Another way to separate the hyperbole from the Miraculous Reality is to ask "Why must we consume Jesus' Flesh and drink His Blood?"
The best way I can understand that is from personal perspective--that we are creatures. Creatures must consume to remain alive. Even angels must consume. Perhaps J.R.R. Tolkien might call this "elvish bread", but we even have many Old Testament references to the Eucharist (Tobit describes St Raphael as eating what appeared to men as meat).
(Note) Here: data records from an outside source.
(* ===== verification/BFBVersion.v ===== *)
(** Versions of a BFB (bfb/util/version.go): the software inventory embedded in
    the image as printable text, and the DOCA version in its user-facing form. *)

From S2P Require Import Prelude.
From S2P Require Import DPUTypes.
From S2P Require Import Conditions.
From S2P Require Import DownloadTasks.
From S2P Require Import BFBTypes.
From Stdlib Require Import Ascii.

(** ** DOCA versions *)

Definition dash : ascii := "-"%char.
Definition dot : ascii := "."%char.

(** [patchBuild[0] < '0' || patchBuild[0] > '9'], negated *)
Definition is_digit (c : ascii) : bool := (48 <=? N_of_ascii c)%N && (N_of_ascii c <=? 57)%N.

Definition FormatDOCAVersion (version : string) : Res string :=
  if bool_decide (version = "") then Err (errorf "DOCA version cannot be empty")
  else
    let majorMinorPatch := hd "" (strings_Split dash version) in
    match strings_Split dot majorMinorPatch with
    | [major; minor; patchBuild] =>
        match patchBuild with
        | EmptyString => Err (errorf "DOCA version patchbuild component cannot be empty")
        | String c _ =>
            if is_digit c then Ok (major +:+ "." +:+ minor +:+ "." +:+ String c "")
            else Err (errorf ("patchbuild contains non-numeric leading character: " +:+ patchBuild))
        end
    | _ => Err (errorf ("DOCA version must have 3 components (major.minor.patchbuild), got: " +:+ version))
    end.
(* ===== verification/ExampleBFB.v ===== *)
(** An instance of the services of the BFB controller: the objects of one
    namespace, a volume of files and a server that always answers the same.  The
    witnesses evaluate on it; no theorem depends on it. *)

From S2P Require Import Prelude.
From S2P Require Import Meta.
From S2P Require Import DPUTypes.
From S2P Require Import DPUSetTypes.
From S2P Require Import DownloadTasks.
From S2P Require Import BFBTypes.
From S2P Require Import BFBVersion.
From S2P Require Import BFBDownload.

Record BWorld := mkBWorld {
  bw_bfb : option BFB;
  bw_sets : list DPUSet;
  bw_dpus : list DPU;
  bw_files : gmap string string;
  bw_response : Res Response }.

Definition with_bw_files (f : gmap string string → gmap string string) (w : BWorld) : BWorld :=
  mkBWorld (bw_bfb w) (bw_sets w) (bw_dpus w) (f (bw_files w)) (bw_response w).
Definition no_such_file : GoError := mkGoError KNotExist "no such file or directory".

Definition fake_bfb_client : BFBClient BWorld := {|
  fetchBFB _ w := (match bw_bfb w with Some b => Ok b | None => Err (mkGoError KNotFound "not found") end, w);
  patchBFB _ b w := (None, mkBWorld (Some b) (bw_sets w) (bw_dpus w) (bw_files w) (bw_response w));
  dpuSetsIn _ w := (Ok (bw_sets w), w);
  dpusIn _ w := (Ok (bw_dpus w), w);
  statFile p w := (if bool_decide (is_Some (bw_files w !! p)) then None else Some no_such_file, w);
  unlinkFile p w := if bool_decide (is_Some (bw_files w !! p)) then (None, with_bw_files (delete p) w) else (Some no_such_file, w);
  openFile p w := (match bw_files w !! p with Some bytes => Ok (bytes, None) | None => Err no_such_file end, w) |}.

Definition fake_transfer : Transfer BWorld := {|
  newRequest _ _ := None;
  httpDo _ _ w := (bw_response w, w);
  StatusText _ := "";
  ctxDone w := (false, w);
  wait _ w := (false, w);
  createFile p w := (None, with_bw_files <[p := ""]> w);
  appendFile p data w := (None, with_bw_files (alter (λ s, s +:+ data) p) w);
  closeFile _ w := (None, w);
  chmodFile _ _ w := (None, w);
  renameFile p q w :=
    match bw_files w !! p with
    | Some data => (None, with_bw_files (λ fs, <[q := data]> (delete p fs)) w)
    | None => (Some no_such_file, w)
    end |}.

#[export] Instance fake_files : FileSystem BWorld fake_bfb_client fake_transfer.
Proof.
  refine {| files := bw_files |}; try done.
  - intros p q w. simpl. destruct (bw_files w !! p) as [data|] eqn:E; [|done]. by exists data.
  - intros p w. simpl. by case_bool_decide.
  - intros p w. simpl. split; [done|]. case_bool_decide as H; [done|]. intros _. by apply eq_None_not_Some.
Defined.

(** An inventory that names no version. *)
Definition fake_inventory : InventoryJSON := λ _, Ok (mkInventory "" "" []).

Definition example_spec : BFBSpec := mkBFBSpec None "http://images/a" (Some (mkBFBVersions "4.11" "3.0.0" "4.11" "4.11")).
Definition example_bfb_in (phase : string) (deleted : option Time) (conditions : list Condition) : BFB :=
  mkBFB "image" "ns" "uid-0" 1 [BFBFinalizer] deleted example_spec "ns-image.bfb" phase (mkBFBVersions "" "" "" "") 1 conditions.
Definition example_bworld (fs : gmap string string) (r : Res Response) : BWorld := mkBWorld None [] [] fs r.
Definition fresh_memory : Memory := mkMemory ∅ ∅ [].

(** A body in two parts, of the announced size. *)
Definition example_response : Response := mkResponse StatusOK 6 [mkRead "abcd" NoError; mkRead "ef" EOF].
Definition example_task : BFBTask := mkBFBTask "ns-image-uid-0" "http://images/a" "ns-image.bfb" "uid-0".

(** A body of unknown length with a read of no bytes in it. *)
Definition stalling_response : Response := mkResponse StatusOK (-1) [mkRead "ab" NoError; mkRead "" NoError; mkRead "cd" EOF].

(** C29. The conditions of a BFB stay well formed: a pass keeps at most one condition
    per type, and adds none beyond those declared for BFBs. *)
Theorem bfb_conditions_wf {AL : MetaAPILaws API} b s :
  wf_conditions (bfb_Conditions b) → (c_Type <$> bfb_Conditions b) ⊆ BFBConditions →
  let b' := (reconcile_bfb now b s).1.1.1 in
  wf_conditions (bfb_Conditions b') ∧ (c_Type <$> bfb_Conditions b') ⊆ BFBConditions.
Proof.
  intros Hw Hs. cbn zeta. assert (added b (reconcile_bfb now b s).1.1.1) as Ha.
  { unfold reconcile_bfb. destruct (_ && _); [added|]. unfold mbind, SM_bind.
    destruct (Handle_ok b s) as [[_ (_ & Ha & _)]|[_ (_ & Ha & _)]]; destruct (Handle now b s) as [[b' [e|]] s']; exact Ha. }
  apply (Ha (λ cs, wf_conditions cs ∧ (c_Type <$> cs) ⊆ BFBConditions)); [|done].
  intros cs c Hc [Hwf Hsub]. unfold wf_conditions. rewrite meta_set_types. case_decide as Hin; [done|]. split.
  - apply NoDup_app. split_and!; [done| |apply NoDup_singleton]. intros t Ht ->%list_elem_of_singleton. done.
  - intros t [Ht|Ht]%elem_of_app; [by apply Hsub|]. by apply list_elem_of_singleton in Ht as ->.
Qed.
End Passes.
Even satan is doomed to consume, but he doesn't have God's Presence to feed him. Rather he must eat "dirt", he must eat man for we are "dirt" (Gen 3:19). Even Dante's Inferno describes satan "eating" the souls of the damned. The wicked can be described as being "consumed" by their sin. In fact, the worse the addiction to sin, the worse the cannibalism. (I've researched just such evidence with homosexual homicides:
http://www.crimelibrary.com/criminal_mind/forensics/bitemarks/2.html
"He goes on to point out that homosexual homicides, when they have bite-marks involved, tend to have them on the back, arms, shoulders, face, and scrotum of the victim.")
How does being in Communion with Christ deliver us from sin?
It's "Grace" that God feeds us since we are first spiritual creatures and it is our soul that will endure beyond the flesh. God feeds us with His speech, for His mere speech is Power that creates. With a simple command, "Let there be light" God creates that which can know Him.
Jesus is the "Word" of God, not just a lower case letter but with a capital "W" (Bush ought to like that).
In chapter 34 of Exodus, the mere conversation that Moses has with God causes the prophet to be "radiant":
http://www.wordreference.com/definition/effulgent
adjective
1 beaming, beamy, effulgent, radiant, refulgent
radiating or as if radiating light; "the beaming sun"; "the effulgent daffodils"; "a radiant sunrise"; "a refulgent sunset"
"Radiant" also describes power.
This is what happened when God puts His Word into us.
Another summary of a personal experience:
http://www.freerepublic.com/focus/f-religion/1506344/posts?page=5#5
"A devotion to the Rosary and Holy Eucharist has helped me reverse my life of bad habits. The deeper I search for an understanding to Our Blessed Virgin and the Mysteries of the Holy Eucharist, the less I find vices attractive. The Rosary has helped me forgive those who've hurt me, and the Eucharist helps me remember my faults (especially to those I've slighted). With a changing heart, I'm sensitive of my actions. I've become a child again, a child who sees the world and all it's beauty with a new splendor and a new life to discover. And more importantly, I see God in a Divine Mercy that I could not have seen when in the grip of sin. I see better how much He Loves us."
The mother/child relationship.
Apostolic Faiths know that we can never honor the Blessed Virgin enough!
There is a connection with a mother and her offspring that is beyond a familiar mother/child intimacy but something sacred. Why else would God command Moses, "You shall not boil a kid in its mother's milk." Exodus 34
Our Christ nourishes us with far greater Graces than what a loving mother offers when nursing her offspring.
St Don Bosco's Dream of the two Pillars:
http://www.sspx.ca/Angelus/1985_June/Two_Pillars.htm
The Blessed Virgin is the Vessel of Purity. We must moor ourselves to Purity before reaching for the Fruit of Life, the Eucharist. As would be impossible for Jesus, Purity Eternal, to be served on a dirty dish, the Virgin Mary had to herself be unstained of original sin. Similarly, we too must be without sin before being in Communion with Christ. This is an uncompromising Truth of a soul's relationship with God.
Why are the Sacraments a physical expression using physical substance?
I see it as this: because God created our existence. He uses the things around us to bring Us closer to Him. The substance of this world is not "evil" since it wasn't made by evil. No, God created the world and saw that it is "good". Jesus gave us the Holy Eucharist to give us an unbloodied and appetizing feast for the soul. What we might initially find repulsive is our pride fooling our spiritual senses. We have to give our trust to His Promise of our Salvation. We owe Him our obedience, and in remembrance of His Sacrifice, we continue in Apostolic succession to revere and accept the Holy Eucharist.
The Holy Eucharist is the ultimate Leap of Faith that brings us a Martyr's reward without our unworthy human sacrifice, but is paid for with Jesus' Sacrifice. It is not a poet hyperbole but the Divine Reality to our Eternal Salvation.